Metro seats new board member

A lawyer with experience in transportation matters was sworn in Thursday as a member of Metro’s board of directors. Michael Goldman, who lives in Montgomery County and is a partner at Silverberg, Goldman & Bikoff in the District, will represent Maryland on the Metro board. He replaces Michael Barnes, who stepped down.

— Mark Berman

Agreement reached in Medicaid dispute

The District’s health-care finance director, Wayne Turnage, said Thursday he has reached an “agreement in principle” with D.C. Chartered Health Plan’s receiver to settle a dispute over Medicaid reimbursement rates for roughly $18 million. That sum would contribute toward the $47.5 million that the troubled former city health-care contractor is estimated to owe providers.
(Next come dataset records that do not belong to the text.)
Lemma IngestBatch_ahead clock pid obs obs' (s : Service R) :
  ahead s.(runtime) pid obs -> Forall (fun o => o ∈ obs) obs' ->
  let outcome := @SinkIngestBatch _ (serviceSink errorText clock) pid obs' s in
  outcome.1 <> Panic /\ ahead outcome.2.(runtime) pid obs /\ outcome.2.(repo) = s.(repo) /\
  outcome.2.(runtime).(partitions) = s.(runtime).(partitions) /\ outcome.2.(wake) = s.(wake).
Proof.
  intros Ha Hin. simpl. unfold IngestBatch. case_goal; [done|]. destruct (validateAll obs'); [done|].
  destruct (ahead_ignores clock.(Clock.now) pid obs obs' s.(runtime) s.(repo) Ha Hin) as [-> Ha']. done.
Qed.

Lemma consumeAll_ahead j pid messages batches : forall s,
  ahead s.(runtime) pid (omap carries messages).*1 ->
  Forall (fun batch => Forall (fun again => exists message, message ∈ messages /\ redeliveryOf message again) batch.1.2)
    batches ->
  exists s', consumeAll j pid batches s = Some s' /\
    s'.(repo) = s.(repo) /\ s'.(runtime).(partitions) = s.(runtime).(partitions) /\ s'.(wake) = s.(wake).
Proof.
  induction batches as [|[[clock messages'] n] batches IH]; intros s Ha Hb; [by exists s|].
  apply Forall_cons in Hb as [Hm%redelivered_carries Hb]. simpl in *.
  destruct (IngestBatch_ahead clock pid _ _ s Ha Hm) as (Hnp & Ha' & Hr & Hp & Hw).
  destruct (@consumeBatch_sink N Subscription _ (Service R) (serviceSink errorText clock) j pid messages' s n Hnp)
    as (res & s1 & n1 & Hc & Hs1). unfold consume. rewrite Hc.
  destruct Hs1 as [->| ->]; [by apply IH|]. destruct (IH _ Ha' Hb) as (s' & Hs' & Hr' & Hp' & Hw').
  exists s'. rewrite Hr', Hp', Hw'. done.
Qed.

(** C17: a redelivery is harmless. Once a batch of ordinary observations has
    issued its acknowledgement, which may have failed or got lost, the broker
    may deliver its messages again, with higher counts of deliveries; whatever
    it delivers of them, in however many batches and in whatever order, at
    any time and however the broker answers, no batch panics, the repository
    and the memory of the worker stay as the first delivery left them, and no
    publisher is woken: no alert is raised twice. *)
Theorem redelivery_harmless (j : JetStream) (clock : Clock) (pid : Z) (messages : list Delivery) (message : Delivery)
  (s s' : Service R) (n n' : N) (log : list (Op * option NatsError)) (res : option BrokerError)
  (batches : list (Clock * list Delivery * N)) :
  @consume _ Subscription (recorded client) R _ errorText clock j pid messages s (n, []) = Some (res, s', (n', log)) ->
  OpAck message ∈ log.*1 ->
  Forall (fun o => o.(Observation.IsReset) = false) (omap carries messages).*1 ->
  Forall (fun batch => Forall (fun again => exists message, message ∈ messages /\ redeliveryOf message again) batch.1.2)
    batches ->
  exists s'', consumeAll j pid batches s' = Some s'' /\
    s''.(repo) = s'.(repo) /\ s''.(runtime).(partitions) = s'.(runtime).(partitions) /\ s''.(wake) = s'.(wake).
Proof.
  intros Hc Hack Hord Hb.
  apply (consumeBatch_acknowledged client) with (message := message) in Hc as (_ & [alerts Hs] & _); [|exact Hack].
  apply serviceSink_Ok, IngestBatch_Ok in Hs as [Hv Hev]. apply (consumeAll_ahead j pid messages); [|done].
  eapply EvaluateBatch_ahead; [exact Hev|]. apply validateAll_None in Hv. rewrite Forall_forall in Hv, Hord |- *.
  intros o Ho. split; [by apply Hord|]. specialize (Hv o Ho). unfold validateObservation in Hv. case_hyp Hv; [done|].
  apply orb_false_iff in Heqb as [Heqb _]. apply orb_false_iff in Heqb as [_ Hz]. unfold IsZero in Hz. lia.
Qed.
End Deployed.

(** ** Delays *)

Lemma min_pow2 a b : (0 <= a)%Z -> (0 <= b)%Z -> Z.min (2 ^ a) (2 ^ b) = (2 ^ Z.min a b)%Z.
Proof.
  intros Ha Hb. destruct (Z.le_ge_cases a b) as [Hle|Hle].
  - rewrite !Z.min_l; [done|done|by apply Z.pow_le_mono_r; lia].
  - rewrite !Z.min_r; [done|done|by apply Z.pow_le_mono_r; lia].
Qed.

(** The delay before a message is delivered again doubles with every
    delivery, from one second, and stops at five minutes, for every count of
    deliveries: nothing overflows on the way. *)
Theorem retryDelay_exact (delivery : Z) :
  (0 <= delivery < 2 ^ 64)%Z ->
  retryDelay delivery = (Z.min (2 ^ (Z.max delivery 1 - 1)) 300 * Second)%Z.
Proof.
  intros Hd. unfold retryDelay.
  replace (if (delivery =? 0)%Z then 1%Z else delivery) with (Z.max delivery 1) by (case_goal; lia).
  set (k := (Z.max delivery 1 - 1)%Z). assert (0 <= k)%Z as Hk by lia.
  rewrite Z.shiftl_1_l. unfold mulDur.
  assert (1 <= 2 ^ Z.min k 9 <= 2 ^ 9)%Z as Hp.
  { split; [change 1%Z with (2 ^ 0)%Z|]; apply Z.pow_le_mono_r; lia. }
  rewrite int64_id by (unfold minInt64, maxInt64, Second; lia).
  assert (Z.min (2 ^ k) 300 = Z.min (2 ^ Z.min k 9) 300)%Z as ->.
  { rewrite <- min_pow2 by lia. lia. }
  unfold Minute, Second. case_goal; lia.
Qed.

Lemma retryDelay_exact_witness : retryDelay 4 = (8 * Second)%Z /\ retryDelay 40 = (5 * Minute)%Z.
Proof.
  split.
  - rewrite (retryDelay_exact 4) by lia. reflexivity.
  - rewrite (retryDelay_exact 40) by lia. reflexivity.
Defined.

(** ** Shards *)

Definition shards : list Z := Z.of_nat <$> seq 0 256.

Lemma elem_shards shard : shard ∈ shards <-> (0 <= shard < EvaluationPartitions)%Z.
Proof.
  unfold shards, EvaluationPartitions. rewrite list_elem_of_fmap. split.
  - intros (k & -> & Hk%elem_of_seq). lia.
  - intros Hs. exists (Z.to_nat shard). rewrite elem_of_seq. lia.
Qed.

Lemma pad3_inj a b :
  (0 <= a < EvaluationPartitions)%Z -> (0 <= b < EvaluationPartitions)%Z -> pad3 a = pad3 b -> a = b.
Proof.
  intros Ha%elem_shards Hb%elem_shards Heq.
  assert (forallb (fun a => forallb (fun b => (a =? b)%Z || negb (String.eqb (pad3 a) (pad3 b))) shards) shards = true)
    as H by (vm_compute; reflexivity).
  rewrite forallb_forall in H. apply list_elem_of_In in Ha, Hb. specialize (H a Ha).
  rewrite forallb_forall in H. specialize (H b Hb). rewrite Heq, String.eqb_refl in H. simpl in H. lia.
Qed.

Lemma app_right_inj a b c d t : String.length a = String.length b -> a +:+ c +:+ t = b +:+ d +:+ t ->
  String.length c = String.length d -> c = d.
Proof.
  revert b. induction a as [|x a IH]; intros [|y b]; simpl; try done; [|intros [= Hl] [= _ H]; by eapply IH].
  intros _ H. revert d H. induction c as [|x c IH]; intros [|y d]; simpl; try done.
  intros [= -> H] [= Hl]. f_equal. by apply IH.
Qed.

Lemma pad3_length k : (0 <= k < EvaluationPartitions)%Z -> String.length (pad3 k) = 3.
Proof.
  intros Hk%elem_shards%list_elem_of_In.
  assert (forallb (fun k => String.length (pad3 k) =? 3)%nat shards = true) as H by (vm_compute; reflexivity).
  rewrite forallb_forall in H. by apply Nat.eqb_eq, H.
Qed.

(** C39: the shards divide the work. Every one of the 256 shards is consumed by
    exactly one of the workers, namely the one whose engine owns the partition
    of that number, so that what a worker fetches its engine never refuses
    as not owned; no two shards share a subject or a durable consumer; and the
    alerts of a series go to one of the 256 subjects of alerts. *)
Theorem shards_divide (count shard shard' : Z) (j : Z -> JetStream) :
  (0 < count)%Z -> (0 <= shard < EvaluationPartitions)%Z -> (0 <= shard' < EvaluationPartitions)%Z ->
  (forall index, (j index).(JetStream.workerIndex) = index /\ (j index).(JetStream.workerCount) = count) ->
  (forall index, shard ∈ shardsOf (j index) <-> index = (shard mod count)%Z) /\
  (forall index, shard ∈ shardsOf (j index) <-> shard ∈ ownedPartitions (NewWithOwnership EvaluationPartitions index count)) /\
  (shardSubject shard = shardSubject shard' -> shard = shard') /\
  (forall index, shardDurable (j index) shard = shardDurable (j index) shard' -> shard = shard') /\
  (forall alert, exists k, (0 <= k < EvaluationPartitions)%Z /\ alertSubject alert = "alerts.events." +:+ pad3 k).
Proof.
  intros Hc Hs Hs' Hj.
  assert (forall index, shard ∈ shardsOf (j index) <-> index = (shard mod count)%Z) as H1.
  { intros index. destruct (Hj index) as [Hi Hn]. unfold shardsOf. rewrite list_elem_of_filter, Hi, Hn.
    fold shards. change (Z.of_nat <$> seq 0 (Z.to_nat EvaluationPartitions)) with shards. rewrite elem_shards.
    rewrite Z.rem_mod_nonneg by lia. intuition congruence. }
  split; [done|]. split; [|split; [|split]].
  - intros index. rewrite H1, elem_ownedPartitions. unfold inRange.
    assert (partitionCountOf (NewWithOwnership EvaluationPartitions index count) = EvaluationPartitions) as ->
      by (vm_compute; reflexivity).
    unfold owns, NewWithOwnership. cbn [workerCount workerIndex]. replace (count <? 1)%Z with false by lia.
    rewrite Z.eqb_eq, Z.rem_mod_nonneg by lia. intuition lia.
  - unfold shardSubject. intros H. apply pad3_inj; [done|done|].
    eapply app_right_inj; [|exact H|by rewrite !pad3_length]. done.
  - unfold shardDurable. intros index H. apply (String.app_inj _) in H. apply (String.app_inj _) in H.
    by apply pad3_inj.
  - intros alert. eexists. split; [|reflexivity]. apply Z.mod_pos_bound. unfold EvaluationPartitions. lia.
Qed.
Turnage said he expects the federal government to pay its usual 70 percent share of the rate settlement. Mayor Vincent C. Gray (D) is prepared to pay the remainder out of the District’s contingency fund, Turnage said — meaning taxpayers could be on the hook for roughly $35 million to settle the accounts of businessman Jeffrey E. Thompson’s once-thriving firm.

The plan could prove politically treacherous as Gray ponders a reelection bid. Thompson is the subject of a federal probe that includes Gray’s 2010 campaign.

— Mike DeBonis

End to D.C. photo enforcement sought

Freshman Rep. Kerry Bentivolio (R-Mich.) is drafting a bill that could ban or restrict the use of red-light and speed cameras in the District. Though Bentivolio’s draft would apply only to the city, his office said the final details aren’t finished.

If Bentivolio offers the bill, there is no guarantee it would get a hearing or a House vote, but Del. Eleanor Holmes Norton (D-D.C.) sounded the alarm over the proposal Thursday.

“In the District of Columbia, like everywhere else, local traffic laws are written by local elected officials, not members of Congress who are unaccountable to D.C. residents,” Norton said in a news release.

Bentivolio spokesman Matt Chisholm said his boss “was sent to Washington to protect the people’s rights, not take them away. The final version of this bill will do just that.”

— Ben Pershing

No one seriously injured in crash

No one was seriously injured when a car crashed into an office building that houses a restaurant in downtown Washington Tuesday, contrary to initial reports, police said Thursday.

A D.C. fire department official on the scene Tuesday said that a 2-year-old boy and two adult women suffered life-threatening injuries in the crash at 11th Street and Pennsylvania Avenue NW. A third woman was injured as well.

Officer Araz Alali clarified Thursday that no one suffered serious injuries.

Police have not stated what caused the car to jump a curb and crash into the office building. The car barreled through the outdoor seating area of chef Michel Richard’s Central restaurant. The restaurant remained open for business.

— Julie Zauzmer

Health-care interests heavy on lobbying

The health-care industry emerged as the biggest spender on lobbying services in Maryland during a six-month stretch that included this year’s legislative session, a dynamic driven in part by the state’s effort to implement the federal health-care law.

The Maryland Hospital Association and the Maryland State Medical Society top a new list of spending released by the state ethics commission, reporting expenditures of $380,448 and $303,182, respectively.

All told, health-care interests spent more than $3.6 million on lobbying between November and April, according to Common Cause Maryland.

According to the group, other industries that spent heavily in Annapolis included utility and energy companies ($1,858,460), builders and realtors ($1,363,898) and casinos and racing groups ($1,124,341).

— John Wagner

Slain victim ID’d in Chantilly incident

A 20-year-old man fatally stabbed his brother and injured another family member before turning a gun on himself, Fairfax County police said.

Police on Thursday released these new details about the fatal domestic incident, which happened inside a home in the 4100 block of Travers Court in Chantilly Tuesday morning.

According to police, the suspect stabbed his brother, 24-year-old Haseeb Raza, in the upper body. A second family member, a 61-year-old man, tried to intervene and also was stabbed in the upper body, police said. The suspect then apparently shot himself in the upper body.

Raza died from his injuries, but police said the other victim is expected to recover. The suspect remains hospitalized with life-threatening injuries.

It’s unclear what led to the confrontation.

— Maggie Fazeli Fard

Man impersonated FBI agent, police say

A Lorton man is accused of impersonating an FBI agent and sexually assaulting an employee at a local massage parlor, authorities in Fairfax County said Thursday.

Kedrick Evans, 48, was arrested on Tuesday and charged with abduction, sexual battery and two counts of impersonating a law enforcement officer, police said.

Police said that in May, they began receiving reports from massage parlors in the area that a customer had been displaying what he claimed were law enforcement credentials from the FBI. This week, a female employee of one of the massage parlors reported that the customer sexually assaulted her.